Desde que abri a torneira da Fonte das Virtudes, tenho evitado escrever sobre jornais. À uma, não me apetece. Às duas, particularmente se o assunto é algum pormenor específico de um determinado título, corro o risco (talvez com justiça) de parecer presunçoso. Escrever para aqui, com alguma rédea livre e impulsivamente, tantas vezes, facilita erros desses. Mas agora não resisto, motivado pelas mais recentes ofensivas da imprensa tablóide, que considero ser, sob garrida máscara, um dos lados mais negros da actividade jornalística. Pelo que representa, pelas mentalidades que ajuda a deformar, pelo estereótipo erróneo que produz da classe.
O que aqui me traz é simples. É por causa do que andam a fazer à custa do Zé Maria (sim, o que venceu o primeiro de todos os “big brothers”). Primeiras páginas integralmente preenchidas com o rapaz, porque tentou atirar-se da ponte, porque andou a correr nu pelas ruas de Lisboa, porque foi internado num serviço de psiquiatria. Páginas inteiras lá dentro, com depoimentos ao quilo, demonstrações de solidariedade para o microfone, explicações técnicas por parte de quem nem a técnica da fala domina. Até andaram atrás da família do moço, fotografaram-na a entrar no carro, a chegar ao hospital, a sair do hospital... Até os gatos do Zé Maria foram impressos em edições de generosa tiragem. Primeiro, criaram o mito a partir do zero. Depois, abandonaram-no, quando deixou de ser chamariz para a venda de papel. Agora, voltam a agarrar-se a ele, explorando até à derradeira gota o sumo negro de um drama pessoal, de viabilidade comercial eventualmente superior à dos tempos em que tudo era florido. A miséria, num país de miseráveis, vende sempre mais papel do que a fartura.

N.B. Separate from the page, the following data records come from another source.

(* ===== verification/Config.v ===== *)
(** * Configuration files and the start of a service
      ([crates/eggchaos-server/src/config.rs], [ServiceBuilder] and
      [EggchaosService] of [runtime/mod.rs], [serve] of the command line)

    A configuration is the document serde builds from the TOML text; what
    follows is the checks of [NativeConfig::parse], the compilation of its
    definitions, and the construction and start of the service they describe. *)

From Stdlib Require Import Bool SpecFloat.
From stdpp Require Import base list gmap strings relations.
From S2P Require Import Prelude Rng Float64 Plan Policy Env DatagramPlan DatagramState Schedule Wire Server Tasks Control UdpState UdpRuntime Service Connections.

(** ** Strings *)

(** [str::strip_suffix] and its prefix counterpart. *)
Definition strip_prefix (p s : string) : option string :=
  if String.prefix p s then Some (String.substring (String.length p) (String.length s - String.length p) s) else None.
Definition strip_suffix (p s : string) : option string :=
  let n := (String.length s - String.length p)%nat in
  if (String.length p <=? String.length s)%nat && bool_decide (String.substring n (String.length p) s = p)
  then Some (String.substring 0 n s) else None.

Definition char_of (b : Z) : Ascii.ascii := Ascii.ascii_of_N (Z.to_N b).
Fixpoint of_bytes (bs : bytes) : string := match bs with [] => EmptyString | b :: bs => String (char_of b) (of_bytes bs) end.

(** The UTF-8 encodings of the characters [char::is_whitespace] accepts. *)
Definition WHITE_SPACE : list string :=
  map of_bytes ([[9]; [10]; [11]; [12]; [13]; [32]; [194; 133]; [194; 160]; [225; 154; 128]]
    ++ map (fun b => [226; 128; b]) (seqZ 128 11) ++ [[226; 128; 168]; [226; 128; 169]; [226; 128; 175]; [226; 129; 159]; [227; 128; 128]]).
Definition first_of {A} (f : A -> option string) (l : list A) : option string :=
  foldr (fun x acc => match f x with Some r => Some r | None => acc end) None l.
(** [str::trim]; a turn removes at least one byte. *)
Fixpoint trim_by (strip : string -> string -> option string) (fuel : nat) (s : string) : string :=
  match fuel with
  | O => s
  | S fuel => match first_of (fun w => strip w s) WHITE_SPACE with Some r => trim_by strip fuel r | None => s end
  end.
Definition trim (s : string) : string :=
  let s := trim_by strip_prefix (String.length s) s in
  trim_by strip_suffix (String.length s) s.

(** [u64::from_str]: an optional [+], then one digit or more. *)
Fixpoint digits_value (acc : Z) (bs : bytes) : option Z :=
  match bs with
  | [] => Some acc
  | b :: bs =>
      if (48 <=? b) && (b <=? 57) then
        let acc := acc * 10 + (b - 48) in
        if acc <=? U64_MAX then digits_value acc bs else None
      else None
  end.
Definition parse_u64 (s : string) : option Z :=
  match as_bytes s with
  | [] => None
  | 43 :: [] => None
  | 43 :: bs => digits_value 0 bs
  | bs => digits_value 0 bs
  end.

(** [str::split_once(' ')]. *)
Fixpoint split_once_space (s : string) : option (string * string) :=
  match s with
  | EmptyString => None
  | String c s =>
      if bool_decide (Ascii.N_of_ascii c = 32%N) then Some (""%string, s)
      else option_map (fun p => (String c (fst p), snd p)) (split_once_space s)
  end.

(** ** Errors *)

Inductive NativeConfigError :=
| ConfigToml (error : string)
| ConfigIo (error : string)
| ConfigVersion (version : Z)
| ConfigField (field message : string).
Definition config_error_display (e : NativeConfigError) : string :=
  match e with
  | ConfigToml error => "invalid TOML: " +:+ error
  | ConfigIo error => "configuration I/O: " +:+ error
  | ConfigVersion version => "unsupported configuration version: " +:+ dec version
  | ConfigField field message => "invalid configuration field " +:+ field +:+ ": " +:+ message
  end.
(** [Display] of the errors of a definition. *)
Definition definition_error_display (e : EggchaosError) : string :=
  match e with InvalidProxy message => "invalid proxy: " +:+ message | InvalidPlan e => validation_error_display e end.

(** ** Durations *)

Definition parse_duration (value : string) : result Duration string :=
  let value := trim value in
  let unit_of :=
    match strip_suffix "ms" value with
    | Some number => Some (number, 1000000)
    | None =>
        match strip_suffix "us" value with
        | Some number => Some (number, 1000)
        | None => option_map (fun number => (number, 1000000000)) (strip_suffix "s" value)
        end
    end in
  match unit_of with
  | None => Err "duration must use ms, us, or s"%string
  | Some (number, multiplier) =>
      match parse_u64 number with
      | None => Err "duration number is invalid"%string
      | Some number => if number * multiplier <=? U64_MAX then Ok (number * multiplier) else Err "duration overflows"%string
      end
  end.

(** ** Documents *)

Record AdminFileConfig := { ad_bind : SocketAddr; ad_public : bool; ad_token : option string }.
Definition default_admin_bind : SocketAddr := SocketV4 2130706433 8475.
Definition admin_file_default : AdminFileConfig := {| ad_bind := default_admin_bind; ad_public := false; ad_token := None |}.

Record FaultFileConfig := {
  ff_id : string;
  ff_direction : Direction;
  ff_type : string;
  ff_probability : f64;
  ff_delay : option string;
  ff_jitter : option string;
  ff_max_buffer_bytes : option Z;
  ff_bytes_per_second : option Z;
  ff_burst_bytes : option Z;
  ff_bytes : option Z;
  ff_average_size : option Z;
  ff_variation : option Z;
  ff_hard_reset : bool;
  ff_loss_rate : option f64;
  ff_correlation : option f64
}.
Record ProxyFileConfig := {
  pf_name : string;
  pf_listen : SocketAddr;
  pf_upstream : SocketAddr;
  pf_connect_timeout_ms : Z;
  pf_seed : Z;
  pf_enabled : bool;
  pf_max_connections : option Z;
  pf_faults : list FaultFileConfig
}.
(** [DatagramProxyFileConfig] has the fields of the request of the API. *)
Record DatagramProxyFileConfig := {
  gf_name : string;
  gf_listen : SocketAddr;
  gf_upstream : SocketAddr;
  gf_max_associations : Z;
  gf_association_idle_timeout_ms : Z;
  gf_max_queued_datagrams : Z;
  gf_max_queued_bytes : Z;
  gf_max_datagram_size : Z;
  gf_seed : Z;
  gf_upstream_faults : list DatagramFaultSpecV1;
  gf_downstream_faults : list DatagramFaultSpecV1
}.
Record NativeConfig := {
  nc_version : Z;
  nc_seed : Z;
  nc_admin : AdminFileConfig;
  nc_runtime : RuntimeConfigV1;
  nc_proxies : list ProxyFileConfig;
  nc_datagram_proxies : list DatagramProxyFileConfig
}.

(** ** Faults *)

Definition field_error {A} (field : string) (r : result A string) : result A NativeConfigError :=
  map_err (ConfigField field) r.
(** The closures [duration] and [to_ns]. *)
Definition duration_of (value : option string) (field : string) : result Duration NativeConfigError :=
  field_error field (match value with Some value => parse_duration value | None => Ok 0 end).
Definition to_ns (value : Duration) (field : string) : result Z NativeConfigError :=
  if value <=? U64_MAX then Ok value else Err (ConfigField field "duration exceeds native v1 nanosecond range").
Definition ns_of (value : option string) (field : string) : result Z NativeConfigError :=
  let? d := duration_of value field in to_ns d field.
Definition given {A} (value : option A) (d : A) : A := match value with Some a => a | None => d end.
Definition required {A} (value : option A) (field message : string) : result A NativeConfigError :=
  match value with Some a => Ok a | None => Err (ConfigField field message) end.

Definition type_is (names : list string) (f : FaultFileConfig) : bool := bool_decide (ff_type f ∈ names).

Dirão alguns que é este o curso natural das coisas. Em Inglaterra é bem pior e eles são muito mais desenvolvidos, dirão. É isto que o povo quer, dirão. Digo eu que essas desculpas de mau pagador não anulam o processo destrutivo que corre em frente aos nossos olhos e vamos aceitando com um generalizado encolher de ombros. Não sei o que me entristece mais. Se vender papel desta forma se comprar desse papel. Cada vez mais. É um fenómeno do Portugal abúlico que se vai desenvolvendo. Um fenómeno muito mau.